---------- Records supplied
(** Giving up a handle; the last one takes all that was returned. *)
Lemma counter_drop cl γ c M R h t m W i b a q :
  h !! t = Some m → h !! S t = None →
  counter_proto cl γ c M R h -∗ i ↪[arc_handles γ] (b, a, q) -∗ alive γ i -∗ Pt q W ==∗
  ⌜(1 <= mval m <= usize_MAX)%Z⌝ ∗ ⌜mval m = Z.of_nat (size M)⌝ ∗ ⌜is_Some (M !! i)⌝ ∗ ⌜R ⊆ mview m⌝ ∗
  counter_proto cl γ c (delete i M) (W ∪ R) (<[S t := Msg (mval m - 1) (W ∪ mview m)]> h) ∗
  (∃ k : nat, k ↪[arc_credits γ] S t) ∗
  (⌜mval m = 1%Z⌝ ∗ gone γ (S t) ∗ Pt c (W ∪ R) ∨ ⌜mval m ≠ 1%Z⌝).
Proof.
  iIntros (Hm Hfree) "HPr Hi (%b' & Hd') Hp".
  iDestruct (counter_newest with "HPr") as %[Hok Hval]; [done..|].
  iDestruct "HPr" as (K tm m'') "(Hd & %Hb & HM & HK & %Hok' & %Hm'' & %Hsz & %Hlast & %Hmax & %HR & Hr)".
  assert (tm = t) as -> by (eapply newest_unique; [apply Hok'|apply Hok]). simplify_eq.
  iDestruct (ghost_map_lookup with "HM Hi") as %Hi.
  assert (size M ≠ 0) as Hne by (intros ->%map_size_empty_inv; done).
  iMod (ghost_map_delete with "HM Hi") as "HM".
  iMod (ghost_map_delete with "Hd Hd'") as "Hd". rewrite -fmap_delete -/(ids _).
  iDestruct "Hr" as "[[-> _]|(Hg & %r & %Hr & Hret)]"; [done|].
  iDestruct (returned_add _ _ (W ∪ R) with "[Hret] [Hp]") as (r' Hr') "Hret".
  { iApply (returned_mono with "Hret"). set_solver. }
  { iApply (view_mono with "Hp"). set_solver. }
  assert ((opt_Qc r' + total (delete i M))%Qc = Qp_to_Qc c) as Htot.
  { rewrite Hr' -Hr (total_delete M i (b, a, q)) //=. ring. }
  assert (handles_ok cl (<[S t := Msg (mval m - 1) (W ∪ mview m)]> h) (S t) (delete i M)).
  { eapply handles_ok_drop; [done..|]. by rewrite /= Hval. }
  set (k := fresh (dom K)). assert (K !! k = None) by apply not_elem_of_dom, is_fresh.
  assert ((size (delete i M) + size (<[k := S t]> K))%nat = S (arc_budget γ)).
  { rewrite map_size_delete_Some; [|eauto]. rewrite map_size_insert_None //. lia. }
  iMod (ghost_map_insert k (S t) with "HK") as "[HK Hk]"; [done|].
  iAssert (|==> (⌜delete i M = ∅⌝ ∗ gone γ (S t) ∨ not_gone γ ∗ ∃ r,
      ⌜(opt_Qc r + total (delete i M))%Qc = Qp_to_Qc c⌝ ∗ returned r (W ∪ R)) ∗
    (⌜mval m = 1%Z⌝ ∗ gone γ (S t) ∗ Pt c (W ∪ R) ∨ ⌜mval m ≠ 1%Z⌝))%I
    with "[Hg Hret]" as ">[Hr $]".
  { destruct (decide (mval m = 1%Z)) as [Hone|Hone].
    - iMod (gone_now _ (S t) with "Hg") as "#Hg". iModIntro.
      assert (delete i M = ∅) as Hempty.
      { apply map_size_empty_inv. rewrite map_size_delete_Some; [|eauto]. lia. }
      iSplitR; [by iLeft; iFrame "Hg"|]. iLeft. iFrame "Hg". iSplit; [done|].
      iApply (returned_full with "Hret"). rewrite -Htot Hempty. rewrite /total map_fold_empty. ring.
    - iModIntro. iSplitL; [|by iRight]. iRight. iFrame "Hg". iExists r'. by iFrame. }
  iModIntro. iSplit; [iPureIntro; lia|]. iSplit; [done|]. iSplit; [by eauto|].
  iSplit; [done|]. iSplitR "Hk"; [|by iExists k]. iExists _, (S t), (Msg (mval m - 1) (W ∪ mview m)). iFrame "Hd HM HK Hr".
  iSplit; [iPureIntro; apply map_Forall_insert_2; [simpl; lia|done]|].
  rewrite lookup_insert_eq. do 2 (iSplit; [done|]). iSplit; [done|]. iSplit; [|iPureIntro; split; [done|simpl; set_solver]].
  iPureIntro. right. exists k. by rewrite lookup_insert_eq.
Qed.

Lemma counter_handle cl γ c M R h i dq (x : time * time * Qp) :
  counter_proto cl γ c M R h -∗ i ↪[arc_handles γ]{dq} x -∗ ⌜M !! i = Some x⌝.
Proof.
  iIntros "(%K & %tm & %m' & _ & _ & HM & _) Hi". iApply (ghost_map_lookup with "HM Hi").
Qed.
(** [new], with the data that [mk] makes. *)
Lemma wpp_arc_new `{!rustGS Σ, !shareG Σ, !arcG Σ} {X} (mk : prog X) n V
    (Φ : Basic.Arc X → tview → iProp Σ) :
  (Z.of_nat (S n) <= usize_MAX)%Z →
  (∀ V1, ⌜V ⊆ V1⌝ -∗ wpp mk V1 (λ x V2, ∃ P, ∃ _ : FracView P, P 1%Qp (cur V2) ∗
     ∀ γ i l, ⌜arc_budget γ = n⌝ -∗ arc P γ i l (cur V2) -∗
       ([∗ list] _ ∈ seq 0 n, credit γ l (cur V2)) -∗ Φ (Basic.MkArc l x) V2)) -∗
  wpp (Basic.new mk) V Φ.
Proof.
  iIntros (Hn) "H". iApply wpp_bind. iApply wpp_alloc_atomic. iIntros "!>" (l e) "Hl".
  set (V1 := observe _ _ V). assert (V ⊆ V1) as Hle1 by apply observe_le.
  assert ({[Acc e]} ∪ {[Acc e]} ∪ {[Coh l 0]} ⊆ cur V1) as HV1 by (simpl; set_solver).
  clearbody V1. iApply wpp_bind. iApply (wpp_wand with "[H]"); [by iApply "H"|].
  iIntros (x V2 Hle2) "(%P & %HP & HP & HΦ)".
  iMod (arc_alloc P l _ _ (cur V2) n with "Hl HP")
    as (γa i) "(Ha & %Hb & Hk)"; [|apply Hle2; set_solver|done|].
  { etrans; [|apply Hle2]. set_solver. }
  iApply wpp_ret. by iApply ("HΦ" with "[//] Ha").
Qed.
--------------------
#### Task objective:
Show all lines from the data above in which the word "iExists" appears.

#### Response box:
    - iModIntro. iSplitL; [|by iRight]. iRight. iFrame "Hg". iExists r'. by iFrame. }
  iSplit; [done|]. iSplitR "Hk"; [|by iExists k]. iExists _, (S t), (Msg (mval m - 1) (W ∪ mview m)). iFrame "Hd HM HK Hr".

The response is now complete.